#### DATA RECORDS
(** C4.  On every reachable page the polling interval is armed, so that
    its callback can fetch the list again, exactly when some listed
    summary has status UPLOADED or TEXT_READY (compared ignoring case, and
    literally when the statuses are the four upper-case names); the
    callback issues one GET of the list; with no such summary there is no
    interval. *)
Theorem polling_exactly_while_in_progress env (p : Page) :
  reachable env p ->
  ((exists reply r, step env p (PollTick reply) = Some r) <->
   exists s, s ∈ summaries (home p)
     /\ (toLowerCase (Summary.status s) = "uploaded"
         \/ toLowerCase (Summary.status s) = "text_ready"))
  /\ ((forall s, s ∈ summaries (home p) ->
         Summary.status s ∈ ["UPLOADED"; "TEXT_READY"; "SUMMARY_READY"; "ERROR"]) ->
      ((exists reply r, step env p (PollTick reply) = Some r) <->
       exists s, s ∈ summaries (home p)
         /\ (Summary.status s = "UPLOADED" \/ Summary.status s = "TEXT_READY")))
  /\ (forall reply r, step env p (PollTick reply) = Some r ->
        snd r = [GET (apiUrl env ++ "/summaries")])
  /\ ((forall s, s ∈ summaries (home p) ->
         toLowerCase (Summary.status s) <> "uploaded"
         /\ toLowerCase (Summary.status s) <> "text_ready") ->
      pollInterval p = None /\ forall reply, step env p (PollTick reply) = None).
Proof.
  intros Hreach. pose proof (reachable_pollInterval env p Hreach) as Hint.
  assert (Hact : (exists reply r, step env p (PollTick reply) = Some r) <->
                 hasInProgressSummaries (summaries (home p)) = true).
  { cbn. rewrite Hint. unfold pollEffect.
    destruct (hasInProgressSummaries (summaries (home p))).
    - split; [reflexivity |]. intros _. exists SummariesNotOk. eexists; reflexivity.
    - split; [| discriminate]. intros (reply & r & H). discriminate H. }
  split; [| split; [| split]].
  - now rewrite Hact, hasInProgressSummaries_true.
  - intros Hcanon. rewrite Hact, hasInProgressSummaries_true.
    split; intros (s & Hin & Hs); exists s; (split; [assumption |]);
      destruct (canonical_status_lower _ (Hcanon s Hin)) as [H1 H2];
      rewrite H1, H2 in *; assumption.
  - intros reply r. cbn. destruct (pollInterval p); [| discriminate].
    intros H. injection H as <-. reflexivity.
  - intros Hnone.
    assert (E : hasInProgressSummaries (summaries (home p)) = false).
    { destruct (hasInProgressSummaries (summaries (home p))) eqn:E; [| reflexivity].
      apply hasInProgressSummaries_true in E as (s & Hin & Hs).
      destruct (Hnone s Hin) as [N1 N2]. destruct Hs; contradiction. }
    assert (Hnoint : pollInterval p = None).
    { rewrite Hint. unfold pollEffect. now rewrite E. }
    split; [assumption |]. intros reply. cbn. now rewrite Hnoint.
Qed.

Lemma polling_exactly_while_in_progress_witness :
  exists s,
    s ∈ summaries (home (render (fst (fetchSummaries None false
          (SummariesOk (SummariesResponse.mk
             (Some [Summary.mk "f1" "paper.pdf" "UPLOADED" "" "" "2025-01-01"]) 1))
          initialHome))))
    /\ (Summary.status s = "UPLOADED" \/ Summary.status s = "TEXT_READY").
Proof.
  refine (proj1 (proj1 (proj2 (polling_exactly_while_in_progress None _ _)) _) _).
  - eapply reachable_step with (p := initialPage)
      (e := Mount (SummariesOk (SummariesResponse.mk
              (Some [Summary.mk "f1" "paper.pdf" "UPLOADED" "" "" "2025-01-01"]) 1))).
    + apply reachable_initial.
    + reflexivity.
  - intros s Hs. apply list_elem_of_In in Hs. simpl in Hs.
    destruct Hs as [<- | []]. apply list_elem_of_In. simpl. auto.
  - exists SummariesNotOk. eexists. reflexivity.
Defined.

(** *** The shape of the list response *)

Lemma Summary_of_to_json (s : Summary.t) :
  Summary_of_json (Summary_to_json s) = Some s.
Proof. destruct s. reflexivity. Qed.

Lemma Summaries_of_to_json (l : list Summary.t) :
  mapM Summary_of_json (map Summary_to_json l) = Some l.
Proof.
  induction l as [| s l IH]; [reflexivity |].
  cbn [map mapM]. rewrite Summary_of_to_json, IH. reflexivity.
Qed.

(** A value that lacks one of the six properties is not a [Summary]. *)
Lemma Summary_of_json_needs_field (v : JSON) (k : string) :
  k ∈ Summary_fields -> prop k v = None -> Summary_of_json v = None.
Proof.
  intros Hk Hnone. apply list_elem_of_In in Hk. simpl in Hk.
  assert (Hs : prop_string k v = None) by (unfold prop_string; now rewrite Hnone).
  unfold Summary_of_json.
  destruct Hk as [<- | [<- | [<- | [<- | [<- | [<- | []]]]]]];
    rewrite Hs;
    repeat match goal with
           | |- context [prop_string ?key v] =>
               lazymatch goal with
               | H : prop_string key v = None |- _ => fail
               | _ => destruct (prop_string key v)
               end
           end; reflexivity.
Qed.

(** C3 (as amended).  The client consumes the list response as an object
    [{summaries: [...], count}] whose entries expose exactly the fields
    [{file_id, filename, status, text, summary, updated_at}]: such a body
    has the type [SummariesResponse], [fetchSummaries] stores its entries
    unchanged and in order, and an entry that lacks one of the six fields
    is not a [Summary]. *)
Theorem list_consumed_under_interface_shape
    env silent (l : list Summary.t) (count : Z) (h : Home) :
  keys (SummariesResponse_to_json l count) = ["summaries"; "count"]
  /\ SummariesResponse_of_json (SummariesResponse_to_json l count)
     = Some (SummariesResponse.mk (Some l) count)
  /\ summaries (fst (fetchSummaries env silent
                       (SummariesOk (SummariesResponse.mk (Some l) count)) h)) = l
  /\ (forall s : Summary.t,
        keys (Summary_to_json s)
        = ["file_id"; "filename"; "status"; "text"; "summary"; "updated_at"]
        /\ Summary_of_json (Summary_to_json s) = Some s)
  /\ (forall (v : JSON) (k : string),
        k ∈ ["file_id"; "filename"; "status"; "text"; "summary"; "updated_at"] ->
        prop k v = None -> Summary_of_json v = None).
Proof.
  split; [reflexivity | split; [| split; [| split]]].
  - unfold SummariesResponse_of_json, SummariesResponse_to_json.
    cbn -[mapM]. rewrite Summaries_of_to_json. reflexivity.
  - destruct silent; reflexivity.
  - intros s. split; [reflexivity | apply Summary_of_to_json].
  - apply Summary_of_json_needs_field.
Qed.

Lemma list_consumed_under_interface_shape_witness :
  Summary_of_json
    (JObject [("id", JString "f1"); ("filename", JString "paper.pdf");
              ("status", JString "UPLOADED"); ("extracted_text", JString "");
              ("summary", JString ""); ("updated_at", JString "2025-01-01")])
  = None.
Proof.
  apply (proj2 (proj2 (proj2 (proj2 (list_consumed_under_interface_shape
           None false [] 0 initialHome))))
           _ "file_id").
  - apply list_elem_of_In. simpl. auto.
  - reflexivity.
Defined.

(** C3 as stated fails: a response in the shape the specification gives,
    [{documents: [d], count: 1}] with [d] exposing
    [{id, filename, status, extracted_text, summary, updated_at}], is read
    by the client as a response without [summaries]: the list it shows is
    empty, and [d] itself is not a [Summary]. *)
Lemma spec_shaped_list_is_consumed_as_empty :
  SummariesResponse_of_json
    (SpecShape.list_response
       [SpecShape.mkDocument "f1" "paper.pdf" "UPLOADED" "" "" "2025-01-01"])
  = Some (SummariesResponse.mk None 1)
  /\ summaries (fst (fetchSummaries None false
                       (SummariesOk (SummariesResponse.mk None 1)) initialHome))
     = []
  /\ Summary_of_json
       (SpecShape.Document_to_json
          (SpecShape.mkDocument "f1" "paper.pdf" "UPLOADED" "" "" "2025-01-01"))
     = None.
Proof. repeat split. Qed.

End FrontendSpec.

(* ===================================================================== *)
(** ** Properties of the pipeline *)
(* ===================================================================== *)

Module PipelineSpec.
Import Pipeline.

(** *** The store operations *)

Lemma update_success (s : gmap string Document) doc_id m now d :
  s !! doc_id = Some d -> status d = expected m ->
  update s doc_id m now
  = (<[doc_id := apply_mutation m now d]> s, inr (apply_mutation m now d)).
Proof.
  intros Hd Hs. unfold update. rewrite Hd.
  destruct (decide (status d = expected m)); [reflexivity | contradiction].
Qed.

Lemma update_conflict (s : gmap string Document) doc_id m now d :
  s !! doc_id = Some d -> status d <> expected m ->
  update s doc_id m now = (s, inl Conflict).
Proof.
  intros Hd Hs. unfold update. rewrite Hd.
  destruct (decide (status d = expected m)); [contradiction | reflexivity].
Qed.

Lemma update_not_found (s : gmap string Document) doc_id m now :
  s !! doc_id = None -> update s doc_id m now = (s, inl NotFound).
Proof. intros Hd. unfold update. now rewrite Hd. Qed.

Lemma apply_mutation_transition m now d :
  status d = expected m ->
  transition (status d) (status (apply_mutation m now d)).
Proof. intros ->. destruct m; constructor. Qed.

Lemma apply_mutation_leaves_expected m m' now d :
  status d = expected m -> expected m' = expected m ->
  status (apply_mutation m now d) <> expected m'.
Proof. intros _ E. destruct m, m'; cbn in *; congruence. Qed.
########
• **WHAT THE TASK REQUIRES**: Print nothing except the lines from the line containing "(SpecShape.Document_to_json" to the end of the listing, exactly as written.

• **ANSWER TO THIS EXERCISE**:
       (SpecShape.Document_to_json
          (SpecShape.mkDocument "f1" "paper.pdf" "UPLOADED" "" "" "2025-01-01"))
     = None.
Proof. repeat split. Qed.

End FrontendSpec.

(* ===================================================================== *)
(** ** Properties of the pipeline *)
(* ===================================================================== *)

Module PipelineSpec.
Import Pipeline.

(** *** The store operations *)

Lemma update_success (s : gmap string Document) doc_id m now d :
  s !! doc_id = Some d -> status d = expected m ->
  update s doc_id m now
  = (<[doc_id := apply_mutation m now d]> s, inr (apply_mutation m now d)).
Proof.
  intros Hd Hs. unfold update. rewrite Hd.
  destruct (decide (status d = expected m)); [reflexivity | contradiction].
Qed.

Lemma update_conflict (s : gmap string Document) doc_id m now d :
  s !! doc_id = Some d -> status d <> expected m ->
  update s doc_id m now = (s, inl Conflict).
Proof.
  intros Hd Hs. unfold update. rewrite Hd.
  destruct (decide (status d = expected m)); [contradiction | reflexivity].
Qed.

Lemma update_not_found (s : gmap string Document) doc_id m now :
  s !! doc_id = None -> update s doc_id m now = (s, inl NotFound).
Proof. intros Hd. unfold update. now rewrite Hd. Qed.

Lemma apply_mutation_transition m now d :
  status d = expected m ->
  transition (status d) (status (apply_mutation m now d)).
Proof. intros ->. destruct m; constructor. Qed.

Lemma apply_mutation_leaves_expected m m' now d :
  status d = expected m -> expected m' = expected m ->
  status (apply_mutation m now d) <> expected m'.
Proof. intros _ E. destruct m, m'; cbn in *; congruence. Qed.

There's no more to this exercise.